Task instructions: Go through the entries below, tally each line with the string "CategoryAnalytics", and give the final number by itself.

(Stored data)
+++++

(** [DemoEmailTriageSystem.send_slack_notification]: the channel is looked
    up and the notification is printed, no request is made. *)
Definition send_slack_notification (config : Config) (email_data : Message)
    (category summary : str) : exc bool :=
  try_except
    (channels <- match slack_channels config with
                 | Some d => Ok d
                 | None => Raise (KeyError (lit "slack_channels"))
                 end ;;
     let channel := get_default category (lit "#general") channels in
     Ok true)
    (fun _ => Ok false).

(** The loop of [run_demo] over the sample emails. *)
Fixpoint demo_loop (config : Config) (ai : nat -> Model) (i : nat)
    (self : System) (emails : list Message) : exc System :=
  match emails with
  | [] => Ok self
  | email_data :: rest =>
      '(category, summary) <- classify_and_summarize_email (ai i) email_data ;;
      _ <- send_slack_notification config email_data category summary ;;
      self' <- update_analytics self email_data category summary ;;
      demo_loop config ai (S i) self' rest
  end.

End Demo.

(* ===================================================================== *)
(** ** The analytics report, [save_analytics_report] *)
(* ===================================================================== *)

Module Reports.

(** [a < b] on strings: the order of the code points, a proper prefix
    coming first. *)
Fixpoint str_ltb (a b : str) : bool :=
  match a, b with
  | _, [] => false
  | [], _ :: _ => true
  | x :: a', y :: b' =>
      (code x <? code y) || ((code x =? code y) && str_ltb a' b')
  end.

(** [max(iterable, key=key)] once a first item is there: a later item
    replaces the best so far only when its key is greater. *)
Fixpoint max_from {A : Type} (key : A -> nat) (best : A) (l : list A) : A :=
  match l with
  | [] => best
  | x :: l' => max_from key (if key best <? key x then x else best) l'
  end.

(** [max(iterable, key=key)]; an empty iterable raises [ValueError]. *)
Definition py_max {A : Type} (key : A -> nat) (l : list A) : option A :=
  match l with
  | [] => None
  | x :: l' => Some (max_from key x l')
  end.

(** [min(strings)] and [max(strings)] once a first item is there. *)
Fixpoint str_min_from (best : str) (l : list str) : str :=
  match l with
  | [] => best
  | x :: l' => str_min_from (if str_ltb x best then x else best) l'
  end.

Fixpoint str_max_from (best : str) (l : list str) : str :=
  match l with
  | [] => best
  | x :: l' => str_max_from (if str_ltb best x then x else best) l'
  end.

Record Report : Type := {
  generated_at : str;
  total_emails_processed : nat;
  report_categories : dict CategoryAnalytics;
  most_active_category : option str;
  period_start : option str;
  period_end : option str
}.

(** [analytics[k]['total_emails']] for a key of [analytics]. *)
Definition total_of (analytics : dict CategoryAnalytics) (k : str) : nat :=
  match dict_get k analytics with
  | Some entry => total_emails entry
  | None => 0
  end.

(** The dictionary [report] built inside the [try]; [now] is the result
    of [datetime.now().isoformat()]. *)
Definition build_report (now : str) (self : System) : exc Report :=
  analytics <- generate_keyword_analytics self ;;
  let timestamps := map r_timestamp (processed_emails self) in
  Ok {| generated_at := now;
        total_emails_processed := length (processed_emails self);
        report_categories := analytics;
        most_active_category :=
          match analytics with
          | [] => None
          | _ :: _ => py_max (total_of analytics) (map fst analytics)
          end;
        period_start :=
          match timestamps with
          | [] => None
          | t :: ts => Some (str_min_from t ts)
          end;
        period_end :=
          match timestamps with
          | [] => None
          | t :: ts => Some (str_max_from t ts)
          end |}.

+++++

Response to the exercise: 2